The main limitation of the study was that the data on some predictors such as the patient's income status, side effects from medication, illness, and stress that may have influenced the rate of change in FBS levels were not available due to retrospective nature of the data. The sample was recruited at a hospital where diabetic patients with high self‐awareness and self‐care visit for follow‐up, so it seems to be over the representativeness of the population.

AUTHOR CONTRIBUTIONS

Abdulmenan Mohammed Abdulahi: Conceptualization; data curation; formal analysis; methodology; visualization; writing – original draft; writing – review & editing. Aragaw Eshetie Aguade: Investigation; methodology; supervision; validation; writing – review & editing. Hunachew Kibret Yohannis: Formal analysis; investigation; supervision; validation; visualization; writing – original draft; writing – review & editing. All authors have read and approved the final version of the manuscript.

CONFLICT OF INTEREST

The authors declare no conflict of interest.

ETHICS STATEMENT

All methods are carried out by relevant guidelines and regulations of the journal.

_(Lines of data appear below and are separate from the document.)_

(* ===== verification/KeyFiles.v ===== *)
(** * The files of a validator

    Models what the client keeps on disk for its validators:
    [src/validation/eth2_keystore_share/keystore_share.rs],
    [src/validation/validator_dir/share_builder.rs],
    [src/validation/account_utils/mod.rs] and [validator_definitions.rs], and the
    file of [src/validation/operator_committee_definitions.rs].

    A file is kept as what its reader makes of it; a path is the list of its
    components.  Keystores belong to the crate [eth2_keystore] and are a class. *)

From stdpp Require Import pretty.
From S2P Require Import Prelude Store Committee Messages Network Core Ideal Mempool.
From S2P Require Import Scalars Blst BlstIdeal Operator DvfCore Doppelganger KeyCache.

(** ** Keystores *)

(** [build_keystore] is the builder with the parameters that it draws; [pk_text] is
    the text of a public key in the names of files, [ks_dir_name] the name of the
    directory of a keystore. *)
Class Eth2Keystore `{KeystoreCrypto} := {
  Keystore : Type;
  ks_uuid : Keystore -> Uuid;
  ks_public_key : Keystore -> option p1;
  ks_description : Keystore -> option string;
  ks_dir_name : Keystore -> string;
  decrypt_keypair : Keystore -> bytes -> KeystoreError + Keypair;
  build_keystore : Keypair -> bytes -> Z -> KeystoreError + Keystore;
  insecure_password : bytes;
  pk_text : p1 -> string
}.

(** Remove any number of newlines and carriage returns from the end. *)
Definition is_newline (b : Z) : bool := (b =? 10) || (b =? 13).

Fixpoint strip_rev (l : bytes) : bytes :=
  match l with
  | b :: l' => if is_newline b then strip_rev l' else l
  | [] => []
  end.

Definition strip_off_newlines (bs : bytes) : bytes := rev (strip_rev (rev bs)).

Class Eth2KeystoreLaws `{Eth2Keystore} : Prop := {
  built_keystore kp password r ks :
    is_secret (Keypair_sk kp) -> Keypair_pk kp = SecretKey_public_key (Keypair_sk kp) ->
    build_keystore kp password r = inr ks -> decrypt_keypair ks password = inr kp;
  build_keystore_total kp password r :
    password <> [] -> exists ks, build_keystore kp password r = inr ks;
  insecure_password_plain :
    insecure_password <> [] /\ strip_off_newlines insecure_password = insecure_password;
  pk_text_inj p q : pk_text p = pk_text q -> p = q
}.

(** [PublicKeyBytes] are only compared, so a number stands for them. *)
Definition compress `{Blst} (pk : p1) : PublicKeyBytes := Zpos (encode (PublicKey_serialize pk)).

Lemma compress_inj `{BlstLaws} p q : compress p = compress q -> p = q.
Proof.
  intros E. injection E as E. apply encode_inj in E. rewrite !public_serialize_ok in E.
  rewrite <- (p1_uncompress_compress p), E. apply p1_uncompress_compress.
Qed.

(** ** Paths *)

Abbreviation Path := (list string) (only parsing).

Definition join (p : Path) (name : string) : Path := p ++ [name].

Definition parent (p : Path) : option Path :=
  match p with [] => None | _ => Some (removelast p) end.

Definition file_name (p : Path) : option string :=
  match last p with
  | Some name => if String.eqb name ".." then None else Some name
  | None => None
  end.

Definition get_lockfile_path (p : Path) : option Path :=
  (fun name => join (removelast p) (String.append name ".lock")) <$> file_name p.

Section files.
Context `{Eth2Keystore}.

(** ** Shares and definitions *)

Record KeystoreShare := mkKeystoreShare {
  share_keystore : Keystore;
  master_public_key : p1;
  master_id : Z;
  share_id : Z
}.

Definition VOTING_KEYSTORE_SHARE_FILE : string := "voting-keystore-share.json".
Definition OPERATOR_COMMITTEE_DEFINITION_FILENAME : string := "operator_committee_definition.yml".
Definition CONFIG_FILENAME : string := "validator_definitions.yml".
Definition CACHE_FILENAME : string := "validator_key_cache.json".

Definition default_keystore_share_password_path (s : KeystoreShare) (secrets_dir : Path) : Path :=
  join secrets_dir
    (String.append (pk_text (master_public_key s)) (String.append "_" (pretty (share_id s)))).

Definition default_keystore_share_dir (s : KeystoreShare) (validators_dir : Path) : Path :=
  join (join validators_dir (pk_text (master_public_key s))) (pretty (share_id s)).

Definition default_keystore_share_path (s : KeystoreShare) (validators_dir : Path) : Path :=
  join (default_keystore_share_dir s validators_dir) VOTING_KEYSTORE_SHARE_FILE.

Definition default_operator_committee_definition_path (pk : p1) (validators_dir : Path) : Path :=
  join (join validators_dir (pk_text pk)) OPERATOR_COMMITTEE_DEFINITION_FILENAME.

Inductive SigningDefinition : Type :=
| LocalKeystore (voting_keystore_path : Path) (voting_keystore_password_path : option Path)
    (voting_keystore_password : option bytes)
| Web3Signer (url : string) (root_certificate_path : option Path)
    (request_timeout_ms : option Z) (client_identity_path : option Path)
    (client_identity_password : option string)
| DistributedKeystore (voting_keystore_share_path : Path)
    (voting_keystore_share_password_path : option Path)
    (voting_keystore_share_password : option bytes)
    (operator_committee_definition_path : option Path)
    (operator_committee_index : Z) (operator_id : Z).

Definition is_local_keystore (d : SigningDefinition) : bool :=
  match d with LocalKeystore _ _ _ => true | _ => false end.
Definition is_distributed_keystore (d : SigningDefinition) : bool :=
  match d with DistributedKeystore _ _ _ _ _ _ => true | _ => false end.

Record ValidatorDefinition := mkValidatorDefinition {
  enabled : bool;
  voting_public_key : p1;
  graffiti : option bytes;
  suggested_fee_recipient : option Z;
  gas_limit : option Z;
  builder_proposals : option bool;
  description : string;
  signing_definition : SigningDefinition
}.

(** ** The disk *)

Inductive file : Type :=
| Directory
| KeystoreFile (k : Keystore)
| ShareFile (s : KeystoreShare)
| PasswordFile (b : bytes)
| CommitteeFile (d : OperatorCommitteeDefinition)
| CacheFile (c : KeyCache.file)
| DefinitionsFile (l : list ValidatorDefinition)
| OtherFile.

Definition Disk : Type := gmap Path file.

Definition path_exists (d : Disk) (p : Path) : bool := bool_decide (is_Some (d !! p)).
Definition is_directory (d : Disk) (p : Path) : bool :=
  match d !! p with Some Directory => true | _ => false end.

(** The non-empty beginnings of a path. *)
Definition ancestors (p : Path) : list Path := map (fun i => take (S i) p) (seq 0 (length p)).

Definition make_dir (d : Disk) (p : Path) : Disk :=
  match d !! p with Some _ => d | None => <[p := Directory]> d end.

Definition create_dir_all (p : Path) (d : Disk) : Disk := foldl make_dir d (ancestors p).

Definition remove_dir_all (p : Path) (d : Disk) : Disk :=
  filter (fun x => ~ p `prefix_of` x.1) d.

Definition read_password (d : Disk) (p : Path) : option bytes :=
  match d !! p with Some (PasswordFile b) => Some (strip_off_newlines b) | _ => None end.

(** What the surroundings answer during a call: whether files can be written and
    locked, the drawn parameters and the passwords that a user enters. *)
Record Io := mkIo {
  io_writable : Path -> bool;
  io_lock : Path -> bool;
  io_drawn : nat -> CryptoParams;
  io_inputs : Path -> list (option bytes)
}.

(** [create_new]: the file must not exist and its directory must. *)
Definition create_new (io : Io) (p : Path) (f : file) (d : Disk) : option Disk :=
  if path_exists d p then None
  else if is_directory d (removelast p) && io_writable io p then Some (<[p := f]> d) else None.

(** [write_file_via_temporary] *)
Definition replace_file (io : Io) (p : Path) (f : file) (d : Disk) : option Disk :=
  if is_directory d (removelast p) && io_writable io p then Some (<[p := f]> d) else None.

(** ** [ShareBuilder] *)

Inductive BuilderError : Type :=
| DirectoryAlreadyExists (p : Path)
| UnableToCreateDir
| PasswordAlreadyExists (p : Path)
| UnableToSavePassword
| KeystoreAlreadyExists (p : Path)
| UnableToSaveKeystore.

Definition write_password_to_file (io : Io) (p : Path) (bs : bytes) : prog Disk BuilderError () :=
  d ← get;
  if path_exists d p then fail (PasswordAlreadyExists p)
  else
    match create_new io p (PasswordFile bs) d with
    | Some d' => modify (fun _ => d')
    | None => fail UnableToSavePassword
    end.

Definition write_keystore_share_to_file (io : Io) (p : Path) (s : KeystoreShare)
  : prog Disk BuilderError () :=
  d ← get;
  if path_exists d p then fail (KeystoreAlreadyExists p)
  else
    match create_new io p (ShareFile s) d with
    | Some d' => modify (fun _ => d')
    | None => fail UnableToSaveKeystore
    end.

(** The builder with a share, its password and the directory of the passwords. *)
Definition build (io : Io) (base_validators_dir password_dir : Path) (s : KeystoreShare)
  (password : bytes) : prog Disk BuilderError () :=
  let keystore_share_dir := default_keystore_share_dir s base_validators_dir in
  d ← get;
  if path_exists d keystore_share_dir then fail (DirectoryAlreadyExists keystore_share_dir)
  else
    (if io_writable io keystore_share_dir then modify (create_dir_all keystore_share_dir)
     else fail UnableToCreateDir);;
    write_password_to_file io (default_keystore_share_password_path s password_dir) password;;
    write_keystore_share_to_file io (join keystore_share_dir VOTING_KEYSTORE_SHARE_FILE) s.

(** ** Definitions *)

Inductive DefinitionError : Type := InvalidKeystorePubkey | UnableToOpenKeystore.

Definition new_keystore_with_password (d : Disk) (keystore_path : Path) (password : option bytes)
  (g : option bytes) (fee : option Z) (gas : option Z) (builder : option bool)
  : DefinitionError + ValidatorDefinition :=
  match d !! keystore_path with
  | Some (KeystoreFile k) =>
      match ks_public_key k with
      | Some pk =>
          inr (mkValidatorDefinition true pk g fee gas builder
                 (default ""%string (ks_description k)) (LocalKeystore keystore_path None password))
      | None => inl InvalidKeystorePubkey
      end
  | _ => inl UnableToOpenKeystore
  end.

Definition new_keystore_share_with_password_path (d : Disk) (share_path password_path : Path)
  (g : option bytes) (fee : option Z) (gas : option Z) (builder : option bool)
  (committee_path : Path) (committee_index op_id : Z) : DefinitionError + ValidatorDefinition :=
  match d !! share_path with
  | Some (ShareFile s) =>
      inr (mkValidatorDefinition true (master_public_key s) g fee gas builder
              (default ""%string (ks_description (share_keystore s)))
              (DistributedKeystore share_path (Some password_path) None (Some committee_path)
                 committee_index op_id))
  | _ => inl UnableToOpenKeystore
  end.

Definition is_voting_keystore_share (name : string) : bool :=
  String.eqb name VOTING_KEYSTORE_SHARE_FILE.

(** The shares below a directory, in the order in which the system lists them. *)
Definition find_voting_keystore_shares (dir : Path) (d : Disk) : list Path :=
  omap (fun x => if bool_decide (dir `prefix_of` x.1) && bool_decide (x.1 <> dir) &&
                    negb (is_directory d x.1) &&
                    match file_name x.1 with Some n => is_voting_keystore_share n | None => false end
                 then Some x.1 else None) (map_to_list d).

Definition discovered (d : Disk) (validators_dir secrets_dir : Path)
  (known : list ValidatorDefinition) (p : Path) : option ValidatorDefinition :=
  if bool_decide (p ∈ omap (fun def => match signing_definition def with
                                        | DistributedKeystore q _ _ _ _ _ => Some q
                                        | _ => None end) known)
  then None
  else
    match d !! p with
    | Some (ShareFile s) =>
        let password_path := default_keystore_share_password_path s secrets_dir in
        let committee_path :=
          default_operator_committee_definition_path (master_public_key s) validators_dir in
        if bool_decide (master_public_key s ∈ map voting_public_key known) then None
        else
          Some (mkValidatorDefinition true (master_public_key s) None None None None
                  (default ""%string (ks_description (share_keystore s)))
                  (DistributedKeystore p
                     (if path_exists d password_path then Some password_path else None) None
                     (if path_exists d committee_path then Some committee_path else None)
                     (master_id s) (share_id s)))
    | _ => None
    end.

Definition discover_distributed_keystores (d : Disk) (validators_dir secrets_dir : Path)
  (defs : list ValidatorDefinition) : list ValidatorDefinition :=
  defs ++ omap (discovered d validators_dir secrets_dir defs)
            (find_voting_keystore_shares validators_dir d).
End files.

(** ** Keystores that are not encrypted *)

Section ideal.
Context `{BlstLaws}.
#[local] Existing Instance ideal_keystore_crypto.

(** A keystore is its identifier, its password and its key pair; the password of the
    node is the byte 50. *)
Definition ideal_eth2_keystore : Eth2Keystore := {|
  Keystore := (Uuid * bytes * Keypair)%type;
  ks_uuid k := k.1.1;
  ks_public_key k := Some (Keypair_pk k.2);
  ks_description _ := None;
  ks_dir_name k := pretty (Npos (encode (PublicKey_serialize (Keypair_pk k.2))));
  decrypt_keypair k password :=
    if bool_decide (password = k.1.2) then inr k.2 else inl InvalidPassword;
  build_keystore kp password r :=
    match password with [] => inl OtherKeystoreError | _ => inr (r, password, kp) end;
  insecure_password := [50];
  pk_text p := pretty (Npos (encode (PublicKey_serialize p)))
|}.

Lemma ideal_eth2_keystore_laws : Eth2KeystoreLaws (H1 := ideal_eth2_keystore).
Proof.
  split; cbn.
  - intros kp password r ks _ _ E. destruct password; [done|]. injection E as <-. cbn.
    by rewrite bool_decide_eq_true_2.
  - intros kp [|b password] r Hp; [done|eauto].
  - done.
  - intros p q E. apply (inj pretty) in E. injection E as E. apply encode_inj in E.
    rewrite !public_serialize_ok in E. rewrite <- (p1_uncompress_compress p), E.
    apply p1_uncompress_compress.
Qed.
End ideal.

An ethical letter was taken from the University of Gondar, College of Natural and Computational Sciences ethical committee with ref no. CNCS/10 628/19/05/2020 and the committee had approved the study. Adama Hospital Medical college's ethical review board waived the intended consent of individual patients on 28/09/2012 because we used secondary data from hospital patient medical charts.

TRANSPARENCY STATEMENT

The lead author Hunachew Kibret Yohannis affirms that this manuscript is an honest, accurate, and transparent account of the study being reported; that no important aspects of the study have been omitted; and that any discrepancies from the study as planned (and, if relevant, registered) have been explained.

Abdulahi AM, Aguade AE, Yohannis HK. Longitudinal modeling of fasting blood sugar with diabetes: a case study of Adama Hospital Medical College, Ethiopia. Health Sci Rep. 2022;5:e951. 10.1002/hsr2.951

DATA AVAILABILITY STATEMENT

The authors confirm that the data supporting the findings of this study are not publicly available because the data were used for another analysis, but are available from the first author on reasonable request. The guarantor had full access to all data in this study and takes complete responsibility for the integrity of the data and the precision of the data analysis.